▸ **Saved data entries**
════════

(** A source that may change the catalog: it has a name, and is not the builtin one. *)
Definition foreign (source_key : string) : bool :=
  negb (is_empty source_key) && negb (is_builtin_source source_key).

(** A change of the catalog; [None] when it is refused or changes nothing. *)
Definition catalog_step (c : Catalog) (op : RegistryOp) : option Catalog :=
  match op with
  | RegisterBuiltin descriptor =>
      if descriptor_valid descriptor then
        Some {| cat_descriptors := put_descriptor kBuiltinSourceKey (cat_descriptors c) descriptor;
                cat_bindings := cat_bindings c |}
      else None
  | ApplyDelta source_key descriptors =>
      let rest := without_source tdr_source_key source_key (cat_descriptors c) in
      if negb (foreign source_key) then None else
      if negb (bool_decide (batch_fits rest descriptors)) then None else
      if bool_decide (descriptors = [] /\ rest = cat_descriptors c) then None else
      Some {| cat_descriptors := foldl (put_descriptor source_key) rest descriptors;
              cat_bindings := cat_bindings c |}
  | UpsertBindings source_key bindings =>
      let rest := without_source mbr_source_key source_key (cat_bindings c) in
      if negb (foreign source_key) then None else
      if negb (bool_decide (bindings_fit c bindings)) then None else
      if bool_decide (bindings = [] /\ rest = cat_bindings c) then None else
      Some {| cat_descriptors := cat_descriptors c;
              cat_bindings := foldl (put_binding source_key) rest bindings |}
  | RevokeBindings source_key =>
      let rest := without_source mbr_source_key source_key (cat_bindings c) in
      if negb (foreign source_key) || bool_decide (rest = cat_bindings c) then None else
      Some {| cat_descriptors := cat_descriptors c; cat_bindings := rest |}
  | RevokeSource source_key =>
      let descriptors := without_source tdr_source_key source_key (cat_descriptors c) in
      let bindings := without_source mbr_source_key source_key (cat_bindings c) in
      if negb (foreign source_key) then None else
      if bool_decide (descriptors = cat_descriptors c /\ bindings = cat_bindings c) then None else
      Some {| cat_descriptors := descriptors; cat_bindings := bindings |}
  end.
Lemma trust_updated now snapshot events :
  trust_of ((now, Updated snapshot) :: events)
  = if negb (has_non_empty_value (cs_trust_marker snapshot)) && has_non_empty_value (trust_of events)
    then trust_of events else cs_trust_marker snapshot.
Proof.
  destruct (has_non_empty_value (trust_of events)) eqn:E.
  - destruct (trust_known _ E) as (marker & Hfind & Htrust). rewrite Htrust. unfold trust_of. simpl.
    destruct (cs_trust_marker snapshot) as [[|ch m]|]; simpl; by rewrite ?Hfind.
  - rewrite andb_false_r. revert E. unfold trust_of. simpl.
    destruct (cs_trust_marker snapshot) as [[|ch m]|]; simpl; [|done|];
      destruct (List.find _ _) as [marker|] eqn:Hfind; try done;
      apply List.find_some in Hfind as [_ Hne]; by destruct marker.
Qed.

Lemma since_other server_id now op history :
  op_server op <> server_id -> since server_id ((now, op) :: history) = since server_id history.
Proof. intros H. simpl. by rewrite bool_decide_false. Qed.

Lemma since_same server_id now op history :
  op_server op = server_id -> (forall id, op <> Invalidated id) ->
  since server_id ((now, op) :: history) = (now, op) :: since server_id history.
Proof.
  intros <- H. simpl. rewrite bool_decide_true by done.
  destruct op as [snapshot|id|id message]; [done|by destruct (H id)|done].
Qed.

Section laws.
Variable expire_after_ms : Z.
Variable stale_read_allowed : bool.

Abbreviation run := (cache_run expire_after_ms).
Abbreviation expected := (expected_snapshot expire_after_ms).
Abbreviation step := (cache_step expire_after_ms).

Definition stored_snapshot (server_id : string) (events : list (Z * CacheOp)) : CapabilitySnapshot :=
  {| cs_server_id := server_id;
     cs_entries := from_option (fun answer => cs_entries answer.2) [] (last_answer events);
     cs_freshness := CapabilityFreshness.fresh;
     cs_last_refresh_at_ms := fst <$> last_answer events;
     cs_last_error := current_failure events;
     cs_trust_marker := trust_of events |}.

(** What is stored, up to the freshness, which is computed when it is read. *)
Record cache_ok (history : list (Z * CacheOp)) (state : CapabilityCacheState) : Prop := {
  co_stored : forall server_id, server_id <> "" ->
    with_freshness CapabilityFreshness.fresh <$> (snapshots_by_server state !! server_id)
    = if bool_decide (since server_id history = []) then None
      else Some (stored_snapshot server_id (since server_id history));
  co_unnamed : snapshots_by_server state !! "" = None;
}.

Lemma stored_under history state server_id stored :
  cache_ok history state -> snapshots_by_server state !! server_id = Some stored ->
  server_id <> "" /\ cs_server_id stored = server_id /\
  since server_id history <> [] /\
  with_freshness CapabilityFreshness.fresh stored
  = stored_snapshot server_id (since server_id history).
Proof.
  intros [Hst Hun] Hlook. assert (server_id <> "") as Hne by (intros ->; congruence).
  split; [done|]. specialize (Hst server_id Hne). rewrite Hlook in Hst. simpl in Hst.
  case_bool_decide; [done|]. apply (inj Some) in Hst. split; [|done].
  apply (f_equal cs_server_id) in Hst. exact Hst.
Qed.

════════

▸ **What this task involves**
Starting at the line that has "cs_freshness := CapabilityFreshness.fresh;" and ending at the line that has "[]) then None", please write out the lines above exactly, leaving out all others.

▸ **Answer section**
     cs_freshness := CapabilityFreshness.fresh;
     cs_last_refresh_at_ms := fst <$> last_answer events;
     cs_last_error := current_failure events;
     cs_trust_marker := trust_of events |}.

(** What is stored, up to the freshness, which is computed when it is read. *)
Record cache_ok (history : list (Z * CacheOp)) (state : CapabilityCacheState) : Prop := {
  co_stored : forall server_id, server_id <> "" ->
    with_freshness CapabilityFreshness.fresh <$> (snapshots_by_server state !! server_id)
    = if bool_decide (since server_id history = []) then None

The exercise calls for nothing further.